> [DIRECTIONS]:
In the entries below, find the line with "stable P → (∀ w, P w → spawn_inv w) →" and the line with "intros HP Hi."; give again those lines and every line between them, exactly.

**** INFORMATION SUPPLIED

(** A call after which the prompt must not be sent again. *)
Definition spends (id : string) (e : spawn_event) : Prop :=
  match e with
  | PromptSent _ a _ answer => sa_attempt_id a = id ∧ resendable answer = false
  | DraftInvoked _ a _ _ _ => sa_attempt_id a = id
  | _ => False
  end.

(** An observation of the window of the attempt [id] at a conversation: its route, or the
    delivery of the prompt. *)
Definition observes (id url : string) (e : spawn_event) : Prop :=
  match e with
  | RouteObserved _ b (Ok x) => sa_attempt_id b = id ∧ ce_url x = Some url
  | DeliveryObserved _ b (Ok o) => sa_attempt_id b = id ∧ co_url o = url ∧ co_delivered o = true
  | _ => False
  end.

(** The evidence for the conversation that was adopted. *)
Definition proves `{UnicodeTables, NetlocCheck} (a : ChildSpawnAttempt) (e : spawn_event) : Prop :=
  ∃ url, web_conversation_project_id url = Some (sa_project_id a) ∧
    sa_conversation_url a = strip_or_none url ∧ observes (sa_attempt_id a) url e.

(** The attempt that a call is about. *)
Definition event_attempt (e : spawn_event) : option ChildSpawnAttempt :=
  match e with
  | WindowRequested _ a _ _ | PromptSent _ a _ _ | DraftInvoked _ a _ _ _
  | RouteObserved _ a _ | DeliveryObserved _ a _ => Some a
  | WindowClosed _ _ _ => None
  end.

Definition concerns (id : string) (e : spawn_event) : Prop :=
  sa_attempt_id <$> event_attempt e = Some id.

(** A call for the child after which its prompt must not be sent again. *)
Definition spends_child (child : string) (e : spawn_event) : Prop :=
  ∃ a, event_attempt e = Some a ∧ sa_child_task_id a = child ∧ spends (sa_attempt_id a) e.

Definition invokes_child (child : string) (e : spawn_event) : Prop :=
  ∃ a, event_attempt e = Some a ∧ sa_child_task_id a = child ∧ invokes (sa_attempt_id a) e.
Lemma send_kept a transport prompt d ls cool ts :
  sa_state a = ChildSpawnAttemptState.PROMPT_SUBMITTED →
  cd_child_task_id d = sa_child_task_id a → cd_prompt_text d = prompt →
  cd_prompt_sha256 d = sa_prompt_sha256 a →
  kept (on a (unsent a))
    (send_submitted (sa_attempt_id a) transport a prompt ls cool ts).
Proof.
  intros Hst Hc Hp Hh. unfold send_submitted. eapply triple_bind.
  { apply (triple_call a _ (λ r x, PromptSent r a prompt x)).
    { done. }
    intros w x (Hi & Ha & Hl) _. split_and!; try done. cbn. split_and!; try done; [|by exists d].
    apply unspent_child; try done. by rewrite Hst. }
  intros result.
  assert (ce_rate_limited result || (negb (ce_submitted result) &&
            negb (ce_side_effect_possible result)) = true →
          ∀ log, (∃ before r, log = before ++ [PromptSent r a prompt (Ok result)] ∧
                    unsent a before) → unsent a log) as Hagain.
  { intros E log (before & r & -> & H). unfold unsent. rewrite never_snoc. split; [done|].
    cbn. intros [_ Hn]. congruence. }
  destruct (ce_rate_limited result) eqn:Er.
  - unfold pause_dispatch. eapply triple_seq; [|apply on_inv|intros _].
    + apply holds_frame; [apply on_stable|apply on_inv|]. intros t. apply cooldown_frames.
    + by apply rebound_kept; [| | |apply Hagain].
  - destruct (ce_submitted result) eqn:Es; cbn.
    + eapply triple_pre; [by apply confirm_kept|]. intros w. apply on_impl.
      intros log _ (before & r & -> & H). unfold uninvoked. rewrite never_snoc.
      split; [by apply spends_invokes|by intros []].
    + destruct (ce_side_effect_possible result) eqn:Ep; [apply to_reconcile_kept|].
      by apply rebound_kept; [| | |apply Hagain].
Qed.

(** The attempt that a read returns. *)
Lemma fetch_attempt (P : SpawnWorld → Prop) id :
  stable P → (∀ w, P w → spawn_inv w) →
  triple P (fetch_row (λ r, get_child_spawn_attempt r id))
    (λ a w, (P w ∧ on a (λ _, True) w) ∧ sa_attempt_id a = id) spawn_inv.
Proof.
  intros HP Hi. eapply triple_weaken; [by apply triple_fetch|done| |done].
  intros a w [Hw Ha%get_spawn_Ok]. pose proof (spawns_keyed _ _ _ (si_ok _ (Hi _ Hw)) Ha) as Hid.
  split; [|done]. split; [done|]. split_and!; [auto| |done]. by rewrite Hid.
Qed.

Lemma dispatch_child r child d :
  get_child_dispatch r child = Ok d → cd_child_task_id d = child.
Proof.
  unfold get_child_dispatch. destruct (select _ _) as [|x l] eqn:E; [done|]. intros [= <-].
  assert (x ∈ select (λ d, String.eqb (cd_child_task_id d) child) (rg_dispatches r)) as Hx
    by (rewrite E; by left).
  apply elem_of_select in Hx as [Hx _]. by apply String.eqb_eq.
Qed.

********

> [TASK RESULT]:
  stable P → (∀ w, P w → spawn_inv w) →
  triple P (fetch_row (λ r, get_child_spawn_attempt r id))
    (λ a w, (P w ∧ on a (λ _, True) w) ∧ sa_attempt_id a = id) spawn_inv.
Proof.
  intros HP Hi. eapply triple_weaken; [by apply triple_fetch|done| |done].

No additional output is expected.